Инсаров наморщил брови.
— Эти письма? — промолвил он, вставая с полу. — Ты можешь их прочесть.
Елена повертела их в руке.
— Их так много, и они так мелко написаны, а я сейчас должна уйти… Бог с ними! Не от соперницы?.. Да они и не по-русски, — прибавила она, перебирая тонкие листы.
Инсаров приблизился к ней и коснулся ее стана. Она вдруг обернулась к нему, светло ему улыбнулась и оперлась на его плечо.
— Эти письма из Болгарии, Елена; друзья мне пишут, они меня зовут.
— Теперь? Туда?
— Да… теперь. Пока еще время, пока проехать можно.
Она вдруг бросила ему обе руки вокруг шеи.
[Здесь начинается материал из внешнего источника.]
Variable lines : list string.

Lemma state_at_S n :
  state_at lines (S n) = body lines (state_at lines n).
Proof. reflexivity. Qed.

Lemma state_at_i n : i (state_at lines n) = n.
Proof.
  induction n as [|n IH]; [reflexivity|].
  rewrite state_at_S, body_i, IH. reflexivity.
Qed.

Lemma run_iter fuel : forall s,
  length lines - i s <= fuel ->
  run fuel lines s = Some (Nat.iter (length lines - i s) (body lines) s).
Proof.
  induction fuel as [|fuel IH]; intros s Hfuel; simpl.
  - destruct (Nat.ltb_spec (i s) (length lines)); [lia|].
    replace (length lines - i s) with 0 by lia. reflexivity.
  - destruct (Nat.ltb_spec (i s) (length lines)) as [Hlt|Hge].
    + rewrite IH by (rewrite body_i; lia).
      rewrite body_i.
      replace (length lines - i s) with (S (length lines - S (i s))) by lia.
      rewrite Nat.iter_succ_r. reflexivity.
    + replace (length lines - i s) with 0 by lia. reflexivity.
Qed.

Lemma run_state_at :
  run (length lines) lines init = Some (state_at lines (length lines)).
Proof.
  rewrite run_iter by (simpl; lia).
  simpl. rewrite Nat.sub_0_r. reflexivity.
Qed.

Lemma fix_claims_state_at :
  fix_claims lines = fixed_lines (state_at lines (length lines)).
Proof. unfold fix_claims. rewrite run_state_at. reflexivity. Qed.

Lemma fixed_lines_S n :
  fixed_lines (state_at lines (S n))
  = fixed_lines (state_at lines n) ++ emitted lines (state_at lines n).
Proof. rewrite state_at_S. apply body_fixed_lines. Qed.

Lemma fixed_lines_prefix n m :
  n <= m ->
  fixed_lines (state_at lines n) `prefix_of` fixed_lines (state_at lines m).
Proof.
  induction 1 as [|m Hle IH]; [reflexivity|].
  etrans; [exact IH|]. rewrite fixed_lines_S. apply prefix_app_r. reflexivity.
Qed.

Lemma item_lookup n :
  n < length lines -> lines !! n = Some (item lines n).
Proof.
  intros Hn. unfold item.
  destruct (lookup_lt_is_Some_2 lines n Hn) as [x Hx].
  rewrite Hx. f_equal. symmetry. apply nth_lookup_Some with (d := EmptyString) in Hx.
  exact Hx.
Qed.

Lemma state_at_concat n :
  fixed_lines (state_at lines n) = concat (map (written_for lines) (seq 0 n)).
Proof.
  induction n as [|n IH]; [reflexivity|].
  rewrite fixed_lines_S, seq_S, map_app, concat_app, <- IH.
  simpl. rewrite app_nil_r. reflexivity.
Qed.

Lemma fix_claims_concat :
  fix_claims lines
  = concat (map (written_for lines) (seq 0 (length lines))).
Proof. rewrite fix_claims_state_at. apply state_at_concat. Qed.

Lemma written_for_eq n :
  written_for lines n =
    if in_claims_items (state_at lines n)
       && String.eqb (strip (item lines n)) "type: object" then
      if found_both lines n && negb (has_map_type lines n (item lines n))
      then [item lines n; map_type_line (indent_of (item lines n))]
      else [item lines n; item lines n]
    else [item lines n].
Proof.
  unfold written_for. rewrite emitted_eq, state_at_i. reflexivity.
Qed.

Lemma written_for_chunk n : chunk (item lines n) (written_for lines n).
Proof.
  pose proof (emitted_chunk lines (state_at lines n)) as Hc.
  rewrite state_at_i in Hc. exact Hc.
Qed.

End Pass.

(** ** The lookahead and the already-present check, by position *)

Lemma lookahead_both window : forall found_array,
  lookahead window found_array = (true, true) <->
  exists q x,
    window !! q = Some x /\
    contains "x-kubernetes-list-type: set" x = true /\
    (forall q' y, q' < q -> window !! q' = Some y ->
       contains "x-kubernetes-list-type: set" y = false) /\
    (found_array = true \/
     exists r y, r <= q /\ window !! r = Some y /\
                 contains "type: array" y = true).
Proof.
  induction window as [|x w IH]; intros fa; simpl.
  - split; [discriminate|]. intros (q & y & Hq & _). discriminate.
  - destruct (contains "x-kubernetes-list-type: set" x) eqn:Hset.
    + split.
      * intros Heq. exists 0, x. split; [reflexivity|]. split; [exact Hset|].
        split; [intros; lia|].
        destruct (contains "type: array" x) eqn:Harr.
        -- right. exists 0, x. auto.
        -- left. congruence.
      * intros (q & y & Hq & Hy & Hfirst & Harr).
        destruct q as [|q].
        -- destruct Harr as [->|(r & z & Hr & Hz & Hcz)].
           ++ destruct (contains "type: array" x); reflexivity.
           ++ assert (r = 0) as -> by lia. simpl in Hz.
              injection Hz as <-. rewrite Hcz. reflexivity.
        -- specialize (Hfirst 0 x (Nat.lt_0_succ q) eq_refl). congruence.
    + rewrite IH. split.
      * intros (q & y & Hq & Hy & Hfirst & Harr).
        exists (S q), y. split; [exact Hq|]. split; [exact Hy|]. split.
        -- intros [|q'] z Hlt Hz; simpl in Hz.
           ++ injection Hz as <-. exact Hset.
           ++ apply (Hfirst q' z); [lia|exact Hz].
        -- destruct Harr as [Hfa|(r & z & Hr & Hz & Hcz)].
           ++ destruct (contains "type: array" x) eqn:Harr.
              ** right. exists 0, x. split; [lia|]. auto.
              ** left. exact Hfa.
           ++ right. exists (S r), z. split; [lia|]. auto.
      * intros (q & y & Hq & Hy & Hfirst & Harr).
        destruct q as [|q]; [simpl in Hq; congruence|].
        simpl in Hq. exists q, y. split; [exact Hq|]. split; [exact Hy|]. split.
        -- intros q' z Hlt Hz. apply (Hfirst (S q') z); [lia|exact Hz].
        -- destruct Harr as [->|(r & z & Hr & Hz & Hcz)].
           ++ left. destruct (contains "type: array" x); reflexivity.
           ++ destruct r as [|r].
              ** simpl in Hz. injection Hz as <-. left. rewrite Hcz. reflexivity.
              ** right. exists r, z. split; [lia|]. auto.
Qed.

Lemma lookahead_window_lookup (lines : list string) n q x :
  lookahead_window lines n !! q = Some x <->
  q < 4 /\ S n + q < length lines /\ x = item lines (S n + q).
Proof.
  unfold lookahead_window. rewrite lookup_take_Some, lookup_drop. split.
  - intros [Hx Hq]. split; [exact Hq|].
    pose proof (lookup_lt_Some _ _ _ Hx) as Hlt. split; [exact Hlt|].
    rewrite (item_lookup lines _ Hlt) in Hx. congruence.
  - intros (Hq & Hlt & ->). split; [|exact Hq]. apply item_lookup, Hlt.
Qed.

Lemma found_both_qualifies lines n :
  found_both lines n = true <-> qualifies lines n.
Proof.
  unfold found_both, qualifies.
  destruct (lookahead (lookahead_window lines n) false) as [fa fl] eqn:E.
  transitivity ((fa, fl) = (true, true)).
  { split; [intros [-> ->]%andb_true_iff; reflexivity|].
    intros [= -> ->]. reflexivity. }
  rewrite <- E, lookahead_both. split.
  - intros (q & x & Hq & Hx & Hfirst & [Hfa|(r & y & Hr & Hy & Hcy)]);
      [discriminate|].
    apply lookahead_window_lookup in Hq as (Hq4 & Hlen & ->).
    apply lookahead_window_lookup in Hy as (_ & _ & ->).
    exists q, r. repeat split; try assumption.
    intros q' Hq'. apply (Hfirst q' _ Hq').
    apply lookahead_window_lookup. repeat split; lia.
  - intros (q & r & Hr & Hq4 & Hlen & Hset & Hfirst & Harr).
    exists q, (item lines (S n + q)). split.
    { apply lookahead_window_lookup. auto. }
    split; [exact Hset|]. split.
    + intros q' y Hq' (_ & _ & ->)%lookahead_window_lookup. auto.
    + right. exists r, (item lines (S n + r)). split; [exact Hr|]. split; [|exact Harr].
      apply lookahead_window_lookup. repeat split; lia.
Qed.

Lemma has_map_type_already_annotated lines n :
  has_map_type lines n (item lines n) = true <-> already_annotated lines n.
Proof.
  unfold has_map_type, already_annotated, map_type_range, map_type_at.
  rewrite existsb_exists. split.
  - intros (k & Hin & Hk). apply in_seq in Hin.
    apply andb_true_iff in Hk as [[Hc Hne]%andb_true_iff Habs].
    apply negb_true_iff, Nat.eqb_neq in Hne. apply Z.ltb_lt in Habs.
    exists k. repeat split; try assumption; lia.
  - intros (k & Hne & Hlo & Hhi & Hlen & Hc & Habs).
    exists k. split; [apply in_seq; lia|].
    rewrite Hc. simpl. apply andb_true_iff. split.
    + apply negb_true_iff, Nat.eqb_neq, Hne.
    + apply Z.ltb_lt, Habs.
Qed.

Lemma has_map_type_not_annotated lines n :
  has_map_type lines n (item lines n) = false <-> ~ already_annotated lines n.
Proof.
  rewrite <- has_map_type_already_annotated.
  destruct (has_map_type _ _ _); split; congruence.
Qed.

(** ** The annotation line *)

Lemma lstrip_spaces k t : lstrip (spaces k +:+ t) = lstrip t.
Proof. induction k as [|k IH]; [reflexivity|exact IH]. Qed.

Lemma rstrip_append s t :
  rstrip t <> EmptyString -> rstrip (s +:+ t) = s +:+ rstrip t.
Proof.
  intros Ht. induction s as [|c s IH]; [reflexivity|].
  change (rstrip (String c (s +:+ t)) = String c (s +:+ rstrip t)).
  simpl rstrip. rewrite IH.
  destruct (s +:+ rstrip t) eqn:E; [|reflexivity].
  destruct s; [|discriminate E]. contradiction.
Qed.

Lemma strip_map_type_line k :
  strip (map_type_line k) = "x-kubernetes-map-type: atomic".
Proof.
  unfold strip, map_type_line.
  rewrite rstrip_append by (vm_compute; discriminate).
  rewrite lstrip_spaces. reflexivity.
Qed.

Lemma len_spaces_append k t : len (spaces k +:+ t) = k + len t.
Proof.
  induction k as [|k IH]; [reflexivity|].
  change (S (len (spaces k +:+ t)) = S (k + len t)). rewrite IH. reflexivity.
Qed.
— Ведь ты меня возьмешь с собой?
Он прижал ее к сердцу.
— О моя, милая девушка, о моя героиня, как ты произнесла это слово! Но не грешно ли, не безумно ли мне, мне, бездомному, одинокому, увлекать тебя с собою… И куда же!
Она зажала ему рот.
— Тсс… или я рассержусь и никогда больше не приду к тебе. Разве не все решено, не все кончено между нами? Разве я не твоя жена? Разве жена расстается с мужем?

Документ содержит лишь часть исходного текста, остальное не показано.